In 2000, for reasons that Mueller himself could never articulate, he sold back his share of the family business and struck out on his own. The next year, he opened John Mueller B-B-Q 40 miles to the west in Austin, which quickly earned a reputation for barbecue excellence, while John earned a reputation for his oftentimes abrupt nature. Mueller limited the amount of meat he cooked so nothing would go to waste, which lead to sellouts as the popularity increased.

In 2004, the business was doing so well that Mueller had a handful of employees, including a young man by the name of Aaron Franklin who was eager to learn everything he could about barbecue. Mueller put Franklin to work chopping onions. When Mueller's new landlords informed him in 2006 they had other plans for the building, Mueller closed up shop.
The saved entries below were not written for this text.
(* ===== verification/SecondFactors.v ===== *)
(** * SecondFactors: the handlers of multi-factor authentication
    (internal/api/router_v2.go)

    Verifying a second factor of a session that is at the stage mfa_required
    (one-time codes, security keys, recovery codes, codes sent to the recovery
    address, approval by another device), setting factors up, and the devices
    and sessions of a user. *)

From S2P Require Import Prelude GoStrings Effects GoStd GoText Json GoFmt GoTime MessageIds Threading.
From S2P Require Import Models Users Sessions Mfa Host FeatureFlags Identity Auth Admin Reset Middleware.
From S2P Require Import SignIn.
Local Open Scope Z_scope.

Definition mfaRecoveryEmailCodeTTL : Z := 10 * Minute.
Definition mfaRecoveryEmailCodeDigits : Z := 8.
Definition mfaRecoveryEmailCodeResendCooldown : Z := 30 * Second.
Definition mfaRecoveryEmailCodeMaxAttempts : Z := 6.
Definition mfaDeviceApprovalTTL : Z := 10 * Minute.

(** ** States kept as settings *)

Record mfaRecoveryEmailChallengeState : Type := mkEmailChallenge {
  ec_SessionID : string; ec_UserID : string; ec_DeliveryEmail : string; ec_CodeHash : string; ec_SentAt : Z;
  ec_ExpiresAt : Z; ec_AttemptCount : Z; ec_MaxAttempts : Z
}.
#[export] Instance eta_mfaRecoveryEmailChallengeState : Eta mfaRecoveryEmailChallengeState := fun s =>
  mkEmailChallenge (ec_SessionID s) (ec_UserID s) (ec_DeliveryEmail s) (ec_CodeHash s) (ec_SentAt s)
    (ec_ExpiresAt s) (ec_AttemptCount s) (ec_MaxAttempts s).

Definition email_challenge_json (s : mfaRecoveryEmailChallengeState) : Res string :=
  marshal_struct [ec_SentAt s; ec_ExpiresAt s]
    (text_field "session_id" (ec_SessionID s) ++ text_field "user_id" (ec_UserID s)
     ++ text_field "delivery_email" (ec_DeliveryEmail s) ++ text_field "code_hash" (ec_CodeHash s)
     ++ time_field "sent_at" (ec_SentAt s) ++ time_field "expires_at" (ec_ExpiresAt s)
     ++ int_field "attempt_count" (ec_AttemptCount s) ++ int_field "max_attempts" (ec_MaxAttempts s)).
Definition decode_email_challenge : string -> Res mfaRecoveryEmailChallengeState :=
  decode_struct ["sent_at"; "expires_at"] (mkEmailChallenge "" "" "" "" ZeroTime ZeroTime 0 0) (fun l =>
    sess ← decode_text "session_id" l; user ← decode_text "user_id" l; email ← decode_text "delivery_email" l;
    hash ← decode_text "code_hash" l; attempts ← decode_int_field "attempt_count" 0 l;
    limit ← decode_int_field "max_attempts" 0 l;
    Some (mkEmailChallenge sess user email hash (decode_time_field "sent_at" ZeroTime l)
            (decode_time_field "expires_at" ZeroTime l) attempts limit)).

Record mfaDeviceApprovalRequestState : Type := mkApproval {
  ap_RequestID : string; ap_UserID : string; ap_SessionID : string; ap_RequestIPHint : string;
  ap_RequestUserAgent : string; ap_RequestDeviceLabel : string; ap_RequestedAt : Z; ap_ExpiresAt : Z;
  ap_Status : string; ap_RememberDevice : bool; ap_DecisionAt : Z; ap_DecisionBySessionID : string;
  ap_DecisionDeviceLabel : string
}.
#[export] Instance eta_mfaDeviceApprovalRequestState : Eta mfaDeviceApprovalRequestState := fun s =>
  mkApproval (ap_RequestID s) (ap_UserID s) (ap_SessionID s) (ap_RequestIPHint s) (ap_RequestUserAgent s)
    (ap_RequestDeviceLabel s) (ap_RequestedAt s) (ap_ExpiresAt s) (ap_Status s) (ap_RememberDevice s)
    (ap_DecisionAt s) (ap_DecisionBySessionID s) (ap_DecisionDeviceLabel s).

Definition approval_json (s : mfaDeviceApprovalRequestState) : Res string :=
  marshal_struct [ap_RequestedAt s; ap_ExpiresAt s; ap_DecisionAt s]
    (text_field "request_id" (ap_RequestID s) ++ text_field "user_id" (ap_UserID s)
     ++ text_field "session_id" (ap_SessionID s) ++ text_field "request_ip_hint" (ap_RequestIPHint s)
     ++ text_field "request_user_agent" (ap_RequestUserAgent s)
     ++ text_field "request_device_label" (ap_RequestDeviceLabel s) ++ time_field "requested_at" (ap_RequestedAt s)
     ++ time_field "expires_at" (ap_ExpiresAt s) ++ text_field "status" (ap_Status s)
     ++ bool_field "remember_device" (ap_RememberDevice s) ++ time_field "decision_at" (ap_DecisionAt s)
     ++ text_omitempty "decision_by_session_id" (ap_DecisionBySessionID s)
     ++ text_omitempty "decision_device_label" (ap_DecisionDeviceLabel s)).
Definition decode_approval : string -> Res mfaDeviceApprovalRequestState :=
  decode_struct ["requested_at"; "expires_at"; "decision_at"]
    (mkApproval "" "" "" "" "" "" ZeroTime ZeroTime "" false ZeroTime "" "") (fun l =>
    request ← decode_text "request_id" l; user ← decode_text "user_id" l; sess ← decode_text "session_id" l;
    ip ← decode_text "request_ip_hint" l; agent ← decode_text "request_user_agent" l;
    label ← decode_text "request_device_label" l; status ← decode_text "status" l;
    remember ← decode_flag "remember_device" l; by_ ← decode_text "decision_by_session_id" l;
    device ← decode_text "decision_device_label" l;
    Some (mkApproval request user sess ip agent label (decode_time_field "requested_at" ZeroTime l)
            (decode_time_field "expires_at" ZeroTime l) status remember (decode_time_field "decision_at" ZeroTime l)
            by_ device)).

Record webAuthnChallengeState : Type := mkWebAuthnChallenge {
  wn_UserID : string; wn_Mode : string; wn_Challenge : string; wn_RPID : string; wn_Origins : list string; wn_ExpiresAt : Z
}.
Definition webauthn_challenge_json (s : webAuthnChallengeState) : Res string :=
  if year_writable (wn_ExpiresAt s) then
    Ok (payload_struct [("user_id", PText (wn_UserID s)); ("mode", PText (wn_Mode s));
      ("challenge", PText (wn_Challenge s)); ("rp_id", PText (wn_RPID s)); ("origins", slice (wn_Origins s));
      ("expires_at", PTime (wn_ExpiresAt s))])
  else Fail ErrYear.
Definition decode_webauthn_challenge : string -> Res webAuthnChallengeState :=
  decode_struct ["expires_at"] (mkWebAuthnChallenge "" "" "" "" [] ZeroTime) (fun l =>
    user ← decode_text "user_id" l; mode ← decode_text "mode" l; challenge ← decode_text "challenge" l;
    rpID ← decode_text "rp_id" l; origins ← decode_texts_field "origins" [] l;
    Some (mkWebAuthnChallenge user mode challenge rpID origins (decode_time_field "expires_at" ZeroTime l))).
Shortly after John Mueller B-B-Q closed, the unemployed Franklin raised enough money to buy Mueller's old pit and set about on his own barbecue journey, which seems to have worked out well for him.

Mueller spent the next five years out of the business, only to return in 2011 with a barbecue trailer operation called J. Mueller BBQ, a joint venture with sister LeAnn. After a year in business with his sister, Mueller split, with the trailer becoming La Barbecue, which is still a staple of the Austin barbecue scene.

Such would be Mueller's mode of operation, popping up at a new place, then moving on in a year or so. Six months ago, he landed in DFW, where he teamed up with Hutchins' BBQ to bring his wealth of knowledge to the McKinney location of Hutchins, which had just reopened after a fire. Our own Lauren Drewes Daniels caught up with Mueller and Trey Hutchins in September, where the duo talked about the two families' long barbecue history.

Mueller's reputation as the "dark prince of Texas barbecue" may have been well earned, but his temperament mellowed over the years. Despite his nomadic nature, there's no denying his influences in some of the biggest names in Texas barbecue. For a man who only called himself a cook, John Mueller's legacy will be that of a man who pursued barbecue excellence for most of his adult life.

Mueller is survived by three sons, Robert, Johnson and Andrew Mueller.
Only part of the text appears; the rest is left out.